Digital Health

Wearables Spur On Health Consumerization

by Jennifer Kent | Aug. 2, 2015

The wearables market for health and wellness is on the cusp of a significant stride forward, thanks to modern wearable technologies that provide the means to collect and manage health and wellness data in a more convenient and automated fashion. Parks Associates data shows growth in several wearables categories, including digital pedometers and GPS watches.

Wearable devices and their apps offer new means for consumers to manage their health and wellness. Wearables have emerged for fitness tracking, medical condition management, wellness monitoring, and personal safety assistance, among other use cases. New form factors like earbuds, headbands, patches, and smart fabrics enable the collection of new forms of data and push the use case horizon even further.

Parks Associates wearable device research shows U.S. consumers are interested in the benefits that wearable devices provide for health use cases:

  • 29% of U.S. broadband households own one connected health device, and 12% own multiple connected health devices.
  • More than 60% of future smart watch buyers plan to use a smart watch to track fitness.
  • 35% of U.S. smart watch owners are willing to share data from their device for a health insurance discount.


The adoption rate for connected health devices among U.S. broadband households increased from 24% in Q1 2013 to 29% in Q4 2014, opening the door for connected device manufacturers as well as service providers to take advantage of the growing consumerization in healthcare.

However, wearables innovations also disrupt traditional health and wellness product markets. They can be used as new tools for population health management and corporate wellness programs, for instance, but also threaten traditional fitness training and weight loss services. Furthermore, care providers struggle with the potential integration of wearables-generated health data into their medical information systems.

On September 9, Jennifer Kent will be moderating a wearables panel during the 2015 Connected Health Summit alongside these digital health executives:

  • Joe Catalano, Director of Enterprise Strategy, iHealth Labs
  • David Cloud, CEO, National Sleep Foundation
  • Ian Ferguson, VP, Marketing and Strategic Alliances, ARM
  • Noam Kedem, Head of Business Development, Lumo BodyTech
  • Steve Koenig, Sr. Director of Research, CEA


Each panelist will share their insights on the wearables market, the potential that wearables offer for healthier and better-engaged consumers, and the difficulties involved with incorporating wearables into care plans. We hope you can join us for the discussion!




Jennifer Kent

Jennifer Kent

Director, Research Quality & Product Development

As Director, Research Quality & Product Development, Jennifer manages Parks Associates' process for producing high-quality, relevant, and meaningful research. She acts as an internal advocate for Parks Associates clients and leads the company’s efforts at conceptualizing and implementing digestible, relevant research presented in an optimal manner.
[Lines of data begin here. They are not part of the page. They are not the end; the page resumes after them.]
Lemma section_loop_pure token children context values p ot c f buffer w :
  tok_children token = Some children ->
  (forall element, element ∈ values ->
     rec children (Context.push context element) p ot c w
     = (Ok (f element), w)) ->
  section_loop rec token context values p ot c buffer w
  = (Ok (buffer ++ flat_map f values), w).
Proof.
  intros Hc. revert buffer.
  induction values as [|element values IH]; intros buffer Hrec; cbn.
  - by rewrite app_nil_r.
  - unfold bind, render_children.
    rewrite Hc, Hrec by (apply elem_of_cons; by left).
    rewrite IH.
    + by rewrite <- app_assoc.
    + intros el Hel. apply Hrec. apply elem_of_cons. by right.
Qed.

(** X24: a section whose value is an array renders its children once for
    each element, in order, each time in the context pushed with that
    element, and yields the texts one after the other; here the children
    render to a text that depends on the element only and leave the writer
    as it is. *)
Theorem section_over_array token children context values p ot c f w :
  Context.lookup context (tok_value token) = VArray values ->
  tok_children token = Some children ->
  (forall element, element ∈ values ->
     rec children (Context.push context element) p ot c w
     = (Ok (f element), w)) ->
  renderSection call_function rec token context p ot c w
  = (Ok (VString (flat_map f values)), w).
Proof.
  intros Hl Hc Hrec. unfold renderSection. rewrite Hl.
  cbn [truthy negb isArray].
  unfold bind. cbn [elements].
  by rewrite (section_loop_pure token children context values p ot c f [] w).
Qed.

End SectionFacts.

(** X25: a partial whose text, after the indentation step, holds no
    opening delimiter is inserted as that text: [renderPartial] parses it to
    one text token and renders that, on a writer whose cache was
    cleared. *)
Theorem render_plain_partial
    call_function fuel nm s e indentation tagIndex lineHasNonSpace
    context p c w value o cl :
  let token := TokPartial gt nm s e indentation tagIndex lineHasNonSpace in
  let text' :=
    if Nat.eqb tagIndex 0 && negb (Nat.eqb (length indentation) 0)
    then indentPartial value indentation lineHasNonSpace
    else value in
  find_partial p nm = Some value ->
  tags_or_default (getConfigTags c) = TagsArray [o; cl] ->
  occurs o text' = false ->
  (renderPartial (renderTokens call_function (S fuel)) token context p c
     (clearCache w)).1
  = Ok (VString text').
Proof.
  intros token text' Hf Htags Hno.
  assert (indentedValue token value = Ok text') as Hi.
  { subst token text'. cbn. by destruct (_ && _). }
  assert (tok_value token = nm) as Hv by done.
  clearbody token text'.
  assert (parseTemplate text' (getConfigTags c)
          = Ok (match text' with
                | [] => []
                | _ => [Tok text text' 0 (length text')]
                end)) as Hp.
  { destruct text' as [|chr rest] eqn:Et; [done|].
    by eapply parseTemplate_plain. }
  apply find_partial_Some in Hf. unfold renderPartial. rewrite Hv, Hf.
  destruct p as [|m|f]; [done|..];
    unfold bind, lift; rewrite Hi;
    unfold Writer_parse; rewrite Htags; unfold clearCache;
    destruct (templateCache w) as [cache|] eqn:Ec; cbn [templateCache];
    rewrite ?lookup_empty, ?Ec, Hp; by destruct text'.
Qed.

(** * Properties of the tree that the parser returns *)

(** ** The tags of the tree are the tags of the template *)

Lemma open_with_closing_app inner extra secs :
  open_with_closing (inner ++ extra) secs
  = open_with_closing inner secs ++ extra.
Proof.
  revert inner. induction secs as [|[sec outer] secs IH]; intros inner; [done|].
  cbn. rewrite <- IH. f_equal. by rewrite <- app_assoc.
Qed.

Lemma with_closing_fold secs coll :
  flat_map with_closing
    (fold_left
       (fun inner '(section, outer) =>
          outer ++ [close_section section inner None])
       secs coll)
  = open_with_closing (flat_map with_closing coll) secs.
Proof.
  revert coll. induction secs as [|[sec outer] secs IH]; intros coll; [done|].
  cbn [fold_left open_with_closing]. rewrite IH, flat_map_app. cbn.
  by rewrite !app_nil_r.
Qed.

Lemma pushed_shape_with_closing t :
  pushed_shape t = true -> with_closing t = [t].
Proof. by destruct t. Qed.

Lemma nest_loop_with_closing toks coll secs tree :
  forallb pushed_shape toks = true ->
  nest_loop toks coll secs = Ok tree ->
  flat_map with_closing tree
  = open_with_closing (flat_map with_closing coll) secs
    ++ map closing_start toks.
Proof.
  revert coll secs. induction toks as [|t toks IH]; intros coll secs Hs H.
  - cbn in H. injection H as <-. by rewrite with_closing_fold, app_nil_r.
  - cbn in Hs. apply andb_true_iff in Hs as [Ht Hs].
    assert (opens (tok_type t) = true ->
            nest_loop toks [] ((t, coll) :: secs) = Ok tree ->
            flat_map with_closing tree
            = open_with_closing (flat_map with_closing coll) secs
              ++ t :: map closing_start toks)
      as Hopen.
    { intros Ho H'. rewrite (IH _ _ Hs H').
      cbn [open_with_closing flat_map].
      rewrite (pushed_shape_plain t Ht Ho).
      by rewrite open_with_closing_app, <- app_assoc. }
    assert (nest_loop toks (coll ++ [t]) secs = Ok tree ->
            flat_map with_closing tree
            = open_with_closing (flat_map with_closing coll) secs
              ++ t :: map closing_start toks)
      as Hother.
    { intros H'. rewrite (IH _ _ Hs H'), flat_map_app. cbn.
      rewrite (pushed_shape_with_closing t Ht). cbn.
      by rewrite open_with_closing_app, <- app_assoc. }
    cbn [nest_loop] in H. cbn [map]. unfold closing_start at 1.
    unfold is_closing, opens in *.
    destruct (tok_type t); try (by apply Hother); try (by apply Hopen).
    destruct secs as [|[sec outer] secs]; [done|].
    rewrite (IH _ _ Hs H), flat_map_app. cbn [open_with_closing].
    rewrite !open_with_closing_app. cbn. rewrite app_nil_r.
    unfold plain. rewrite <- !app_assoc. cbn. by rewrite <- !app_assoc.
Qed.

Lemma nestTokens_with_closing toks tree :
  forallb pushed_shape toks = true ->
  nestTokens toks = Ok tree ->
  flat_map with_closing tree = map closing_start toks.
Proof. intros Hs H. by rewrite (nest_loop_with_closing _ _ _ _ Hs H). Qed.

Lemma tags_of_app a b : tags_of (a ++ b) = tags_of a ++ tags_of b.
Proof. apply List.filter_app. Qed.

Lemma tags_of_slot slot rest :
  slot = None \/ text_slot slot = true ->
  tags_of (live (slot :: rest)) = tags_of (live rest).
Proof.
  intros [->|H]; [done|]. destruct slot as [t|]; [|done].
  cbn in H. unfold tags_of. cbn. by rewrite H.
Qed.

Lemma tags_of_delete toks i slot :
  toks !! i = Some slot -> slot = None \/ text_slot slot = true ->
  tags_of (live (<[i:=None]> toks)) = tags_of (live toks).
Proof.
  intros Hl Hs. rewrite <- (take_drop_middle toks i slot Hl) at 2.
  rewrite insert_take_drop by (by eapply lookup_lt_Some).
  rewrite !live_app, !tags_of_app. f_equal.
  by rewrite (tags_of_slot slot).
Qed.

Lemma delete_spaces_tags sp toks :
  Forall (fun i => exists slot, toks !! i = Some slot
                   /\ (slot = None \/ text_slot slot = true)) sp ->
  tags_of (live (delete_spaces sp toks)) = tags_of (live toks).
Proof.
  revert toks. induction sp as [|i sp IH]; intros toks H; [done|].
  apply Forall_cons in H as [(slot & Hl & Hs) H]. cbn. rewrite IH.
  - by eapply tags_of_delete.
  - eapply Forall_impl; [exact H|]. intros j (slot' & Hl' & Hs'). cbn in *.
    destruct (decide (i = j)) as [->|Hne].
    + exists None. split; [|by left].
      apply list_lookup_insert_eq. by eapply lookup_lt_Some.
    + exists slot'. by rewrite list_lookup_insert_ne.
Qed.

Lemma stripSpace_tags st :
  buffer_ok st ->
  tags_of (live (tokens (stripSpace st))) = tags_of (live (tokens st)).
Proof.
  intros (_ & Hsp & _). unfold stripSpace.
  destruct (hasTag st && negb (nonSpace st)); [|done]. cbn.
  by apply delete_spaces_tags.
Qed.

Lemma text_char_tags chr start st :
  buffer_ok st ->
  tags_of (live (tokens (text_char chr start st)))
  = tags_of (live (tokens st)).
Proof.
  intros H. unfold text_char.
  set (t := Tok text [chr] start (start + 1)).
  set (st1 := push_token t
                (if isWhitespace [chr]
                 then set_indentation (indentation st ++ [chr])
                        (set_spaces (length (tokens st) :: spaces st) st)
                 else set_indentation (indentation st ++ js " ")
                        (set_lineHasNonSpace true (set_nonSpace true st)))).
  assert (buffer_ok st1) as Hpush.
  { subst st1. unfold buffer_ok in *. destruct (isWhitespace [chr]); cbn.
    - by apply fits_push_space.
    - by apply (fits_push _ _ (sections st) t). }
  assert (tags_of (live (tokens st1)) = tags_of (live (tokens st))) as E.
  { subst st1. destruct (isWhitespace [chr]); cbn;
      rewrite live_app, tags_of_app; cbn; by rewrite app_nil_r. }
  destruct (Ascii.eqb chr newline); [|exact E].
  rewrite <- E. exact (stripSpace_tags st1 Hpush).
Qed.

Lemma push_tag_tags type value start st st' :
  push_tag type value start st = Continue st' ->
  type <> text ->
  exists token,
    pushed (Tag type value start (scanner st)) token
    /\ tags_of (live (tokens st')) = tags_of (live (tokens st)) ++ [token].
Proof.
  intros H Hty.
  destruct (push_tag_fields _ _ _ _ _ H) as (token & Ht & Hp & _).
  exists token. split; [done|].
  rewrite Ht, live_app, tags_of_app. f_equal.
  apply pushed_tag_type in Hp. unfold tags_of, is_text. cbn. rewrite Hp.
  by destruct type.
Qed.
Jennifer is always looking at the most effective ways to provide research to Parks Associates clients.

Since joining Parks Associates in 2009, Jennifer has worked on the mobile and health research team, specializing in the connected health, mobile payment, and connected car markets, as well as the consumer research team, analyzing consumer data related to the connected home and consumer electronics markets.

Jennifer earned her Ph.D. in religion, politics, and society and an M.A. in church-state studies from Baylor University. She earned her B.A. in politics from the Catholic University of America in Washington, D.C.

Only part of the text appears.